Dubbed CARES-ML (Combined Assessment of Risk Encountered in Surgery-Machine Learning), the predictive tool generates a surgery risk report and score using a patient’s medical history, physical status classification, and investigative test results, including x-rays and blood tests. It achieved over 90% accuracy in predicting surgery risk during in-hospital testing.

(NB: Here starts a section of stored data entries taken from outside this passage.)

Example slice0_examples :
  JS.slice0 2 [1; 2; 3] = [1; 2]
  /\ JS.slice0 5 [1; 2; 3] = [1; 2; 3]
  /\ JS.slice0 0 [1; 2; 3] = []
  /\ JS.slice0 (-1) [1; 2; 3] = [1; 2]
  /\ JS.slice0 (-4) [1; 2; 3] = [].
Proof. repeat split. Qed.

(** Pairs sorted by descending first component: equal keys keep their
    order. *)
Example sort_is_stable :
  JS.sort (fun a b => fst b - fst a) [(1, 1); (3, 2); (1, 3); (3, 4); (2, 5)]
  = [(3, 2); (3, 4); (2, 5); (1, 1); (1, 3)].
Proof. reflexivity. Qed.

Example includes_examples :
  JS.includes "CORS" "blocked by CORS policy" = true
  /\ JS.includes "CORS" "Failed to fetch" = false
  /\ Wire.status_message 500 = "ESP32 responded with status 500"%string.
Proof. repeat split. Qed.

(* ------------------------------------------------------------------ *)
(** * Properties of the store *)
(* ------------------------------------------------------------------ *)

Section MapFacts.
Context {V : Type}.

Lemma map_set_fresh (k : Z) (v : V) (m : JS.Map V) :
  Forall (fun k' => k' < k) (JS.map_keys m) ->
  JS.map_set k v m = m ++ [(k, v)].
Proof.
  induction m as [|[k' v'] m IH]; intros H; simpl.
  - reflexivity.
  - inversion H as [|? ? Hk Hm]; subst. simpl in Hk.
    destruct (Z.eqb_spec k k') as [->|_]; [lia|].
    now rewrite (IH Hm).
Qed.

Lemma map_keys_app (m m' : JS.Map V) :
  JS.map_keys (m ++ m') = JS.map_keys m ++ JS.map_keys m'.
Proof. unfold JS.map_keys. apply map_app. Qed.

End MapFacts.

Lemma dense_below (keys : list Z) (next : Z) :
  dense keys next -> Forall (fun k => k < next) keys.
Proof.
  intros [Hk Hn]. rewrite Hk, Forall_forall. intros k Hin.
  apply in_map_iff in Hin. destruct Hin as [n [<- Hin]].
  apply in_seq in Hin. lia.
Qed.

Lemma dense_snoc (keys : list Z) (next : Z) :
  dense keys next -> dense (keys ++ [next]) (next + 1).
Proof.
  intros [Hk Hn]. split.
  - rewrite length_app. simpl. rewrite Nat.add_1_r, seq_S, map_app. simpl.
    rewrite <- Hk. f_equal. f_equal. lia.
  - rewrite length_app. simpl. lia.
Qed.

Lemma seq_sorted (n start : nat) :
  StronglySorted Z.lt (map Z.of_nat (seq start n)).
Proof.
  revert start. induction n as [|n IH]; intros start; simpl; constructor.
  - apply IH.
  - rewrite Forall_forall. intros k Hin. apply in_map_iff in Hin.
    destruct Hin as [m [<- Hin]]. apply in_seq in Hin. lia.
Qed.
(** A run of downloads, one after the other, as the loop of [scrape]
    issues them: the state after the last one and what each returned. *)
Fixpoint download_all (guess_extension : string -> option string)
    (abspath : string -> string) (c : config)
    (requests : list (string * option Response)) (st : state)
    : state * list (option string) :=
  match requests with
  | [] => (st, [])
  | (url, resp) :: rest =>
      let '(st1, returned) := download_document guess_extension abspath c url resp st in
      let '(st2, others) := download_all guess_extension abspath c rest st1 in
      (st2, returned :: others)
  end.

(** [download_document] returned a path, not [None]. *)
Definition succeeded (returned : option string) : bool :=
  match returned with
  | Some _ => true
  | None => false
  end.

(** A request that the server answers with status 200 for a URL that
    parses. *)
Definition answered (request : string * option Response) : Prop :=
  exists r parsed,
    request.2 = Some r /\ status r = 200
    /\ Urllib.urlparse request.1 = Ok parsed.



(** * Example inputs *)

Definition example_config : config :=
  mkConfig "https://example.com/" "scraped_data" "downloaded_docs"
           "https://example.com".

Definition empty_document : Bs4.node := Bs4.Tag "[document]" ∅ [].

Definition home_html : string :=
  "<html><head><title>Home</title></head><body><a href='/about'>About us</a><a href='https://other.com/x'>Other</a></body></html>".

Definition home_tree : Bs4.node :=
  Bs4.Tag "[document]" ∅
    [Bs4.Tag "html" ∅
       [Bs4.Tag "head" ∅ [Bs4.Tag "title" ∅ [Bs4.NavigableString "Home"]];
        Bs4.Tag "body" ∅
          [Bs4.Tag "a" {["href" := "/about"]} [Bs4.NavigableString "About us"];
           Bs4.Tag "a" {["href" := "https://other.com/x"]}
                   [Bs4.NavigableString "Other"]]]].

Definition home_page : Page :=
  mkPage "https://example.com/" "Home" EmptyString [] [] []
         [("About us", "https://example.com/about");
          ("Other", "https://other.com/x")]
         "Home".

Definition untitled_html : string :=
  "<html><head><title></title></head><body><p>Some paragraph text.</p></body></html>".

(** What the parser returns for [untitled_html]: the title tag is there
    and has no children. *)
Definition untitled_tree : Bs4.node :=
  Bs4.Tag "[document]" ∅
    [Bs4.Tag "html" ∅
       [Bs4.Tag "head" ∅ [Bs4.Tag "title" ∅ []];
        Bs4.Tag "body" ∅
          [Bs4.Tag "p" ∅ [Bs4.NavigableString "Some paragraph text."]]]].

Definition short_html : string :=
  "<html><head><title>T</title></head><body><p>0123456789</p></body></html>".

Definition short_paragraph : Bs4.node :=
  Bs4.Tag "p" ∅ [Bs4.NavigableString "0123456789"].

Definition short_body : Bs4.node := Bs4.Tag "body" ∅ [short_paragraph].

Definition short_tree : Bs4.node :=
  Bs4.Tag "[document]" ∅
    [Bs4.Tag "html" ∅
       [Bs4.Tag "head" ∅ [Bs4.Tag "title" ∅ [Bs4.NavigableString "T"]];
        short_body]].

Definition article_html : string :=
  "<html><head><title> Post </title><meta name='description' content='About things'></head><body><nav><a href='/'>Home</a></nav><article><h2>Intro</h2><h1>Title</h1><p>This paragraph is long enough.</p><p>0123456789</p><img src='/i.png' alt='pic'><a href='/next#top'>Next</a></article><footer><p>Copyright notice text</p></footer></body></html>".

Definition article_node : Bs4.node :=
  Bs4.Tag "article" ∅
    [Bs4.Tag "h2" ∅ [Bs4.NavigableString "Intro"];
     Bs4.Tag "h1" ∅ [Bs4.NavigableString "Title"];
     Bs4.Tag "p" ∅ [Bs4.NavigableString "This paragraph is long enough."];
     Bs4.Tag "p" ∅ [Bs4.NavigableString "0123456789"];
     Bs4.Tag "img" {["src" := "/i.png"; "alt" := "pic"]} [];
     Bs4.Tag "a" {["href" := "/next#top"]} [Bs4.NavigableString "Next"]].

Definition article_tree : Bs4.node :=
  Bs4.Tag "[document]" ∅
    [Bs4.Tag "html" ∅
       [Bs4.Tag "head" ∅
          [Bs4.Tag "title" ∅ [Bs4.NavigableString " Post "];
           Bs4.Tag "meta" {["name" := "description"; "content" := "About things"]} []];
        Bs4.Tag "body" ∅
          [Bs4.Tag "nav" ∅
             [Bs4.Tag "a" {["href" := "/"]} [Bs4.NavigableString "Home"]];
           article_node;
           Bs4.Tag "footer" ∅
             [Bs4.Tag "p" ∅ [Bs4.NavigableString "Copyright notice text"]]]]].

The tool is based on the CARES calculator that SGH developed in 2018. It has since been refined and validated on a local dataset of almost 100,000 surgical patients from 2015 to 2022.
WHY IT MATTERS
According to SGH, CARES-ML can be used to improve pre-surgery assessment. “CARES-ML augments the anaesthesiologist and surgeon in their assessment of each patient and enhances the clinical team’s decision-making and recommendations on the perioperative plan of care for the patient. This ultimately improves patient outcomes and enhances patient safety,” added Hairil Rizal, principal investigator and associate professor and senior consultant of Anaesthesiology at SGH.
The SGH research team is now working on expanding the AI model to also predict a patient’s length of hospital stay and risk of pneumonia and stroke. They are also looking to leverage generative AI like ChatGPT to assign a patient’s physical status classification level, which the CARES-ML also currently does.
THE LARGER TREND
To make sure patients are fit for surgery, the Central Adelaide Local Health Network in Australia has developed a surgical pre-rehabilitation programme called My PreHab, which includes a comprehensive health screening questionnaire and a personalised checklist of items. It is being delivered via digital pathways designed by Personify Care.
AI is also being leveraged to monitor patients’ conditions post-surgery. Recently, Manipal Hospitals in India collaborated with Singaporean startup ConnectedLife to develop a Fitbit-paired virtual platform for continuous remote monitoring of patients after their surgery.